- Required work: Give the total of lines holding the word "list" in the records below, and nothing else.
[Opening Given information section]
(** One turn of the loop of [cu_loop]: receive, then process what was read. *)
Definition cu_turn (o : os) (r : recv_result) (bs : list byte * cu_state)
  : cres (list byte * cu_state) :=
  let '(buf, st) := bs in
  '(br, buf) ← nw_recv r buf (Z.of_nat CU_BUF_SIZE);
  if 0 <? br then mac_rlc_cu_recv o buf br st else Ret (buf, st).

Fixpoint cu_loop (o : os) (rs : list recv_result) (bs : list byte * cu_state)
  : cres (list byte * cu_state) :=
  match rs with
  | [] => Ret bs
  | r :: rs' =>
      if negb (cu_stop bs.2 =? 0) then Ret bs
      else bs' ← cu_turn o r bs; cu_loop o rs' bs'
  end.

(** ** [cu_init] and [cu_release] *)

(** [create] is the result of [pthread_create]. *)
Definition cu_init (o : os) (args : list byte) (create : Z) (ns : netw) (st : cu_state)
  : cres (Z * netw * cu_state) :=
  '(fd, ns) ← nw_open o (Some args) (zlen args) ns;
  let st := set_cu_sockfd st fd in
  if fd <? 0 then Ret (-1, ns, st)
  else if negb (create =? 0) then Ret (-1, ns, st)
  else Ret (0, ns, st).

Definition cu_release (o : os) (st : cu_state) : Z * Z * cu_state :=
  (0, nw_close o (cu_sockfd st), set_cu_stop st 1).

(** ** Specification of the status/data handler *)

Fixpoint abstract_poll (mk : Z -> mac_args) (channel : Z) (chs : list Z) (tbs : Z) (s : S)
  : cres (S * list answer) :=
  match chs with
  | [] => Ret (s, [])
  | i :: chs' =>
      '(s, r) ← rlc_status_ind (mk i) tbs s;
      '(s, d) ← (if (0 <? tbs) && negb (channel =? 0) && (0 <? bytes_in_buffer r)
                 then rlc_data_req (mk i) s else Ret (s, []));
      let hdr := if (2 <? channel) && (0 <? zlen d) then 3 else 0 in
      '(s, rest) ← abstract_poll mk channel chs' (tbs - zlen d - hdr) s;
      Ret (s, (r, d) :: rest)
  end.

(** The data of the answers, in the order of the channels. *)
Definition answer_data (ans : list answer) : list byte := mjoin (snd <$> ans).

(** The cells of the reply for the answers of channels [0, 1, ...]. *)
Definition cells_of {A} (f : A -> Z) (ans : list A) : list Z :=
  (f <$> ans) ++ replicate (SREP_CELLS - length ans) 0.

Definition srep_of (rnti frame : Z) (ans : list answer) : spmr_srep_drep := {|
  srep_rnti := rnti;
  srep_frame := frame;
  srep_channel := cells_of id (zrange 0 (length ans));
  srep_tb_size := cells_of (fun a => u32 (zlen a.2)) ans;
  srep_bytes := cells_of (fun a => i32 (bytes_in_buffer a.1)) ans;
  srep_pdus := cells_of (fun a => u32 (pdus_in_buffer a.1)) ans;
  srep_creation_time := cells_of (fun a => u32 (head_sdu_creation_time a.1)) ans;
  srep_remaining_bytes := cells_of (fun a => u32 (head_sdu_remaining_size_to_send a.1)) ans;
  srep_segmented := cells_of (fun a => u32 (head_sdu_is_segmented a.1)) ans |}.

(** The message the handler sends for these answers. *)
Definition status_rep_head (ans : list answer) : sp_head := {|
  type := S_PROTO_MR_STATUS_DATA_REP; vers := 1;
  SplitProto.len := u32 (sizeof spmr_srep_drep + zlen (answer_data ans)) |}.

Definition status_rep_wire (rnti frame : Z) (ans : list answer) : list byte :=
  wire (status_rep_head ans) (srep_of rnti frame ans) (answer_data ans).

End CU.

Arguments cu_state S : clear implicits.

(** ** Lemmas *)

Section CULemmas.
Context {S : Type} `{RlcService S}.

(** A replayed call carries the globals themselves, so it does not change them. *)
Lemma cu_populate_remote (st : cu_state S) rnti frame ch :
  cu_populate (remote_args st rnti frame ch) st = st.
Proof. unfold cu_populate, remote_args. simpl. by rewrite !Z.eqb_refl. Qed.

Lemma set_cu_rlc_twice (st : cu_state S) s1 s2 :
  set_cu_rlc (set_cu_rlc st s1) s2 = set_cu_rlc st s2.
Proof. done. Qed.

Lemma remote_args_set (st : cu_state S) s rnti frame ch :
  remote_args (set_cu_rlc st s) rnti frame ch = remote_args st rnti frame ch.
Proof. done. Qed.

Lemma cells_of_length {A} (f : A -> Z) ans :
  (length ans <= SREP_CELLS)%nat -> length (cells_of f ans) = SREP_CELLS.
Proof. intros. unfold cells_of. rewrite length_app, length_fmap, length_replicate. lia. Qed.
[Closing Given information section]
- Answer below: 12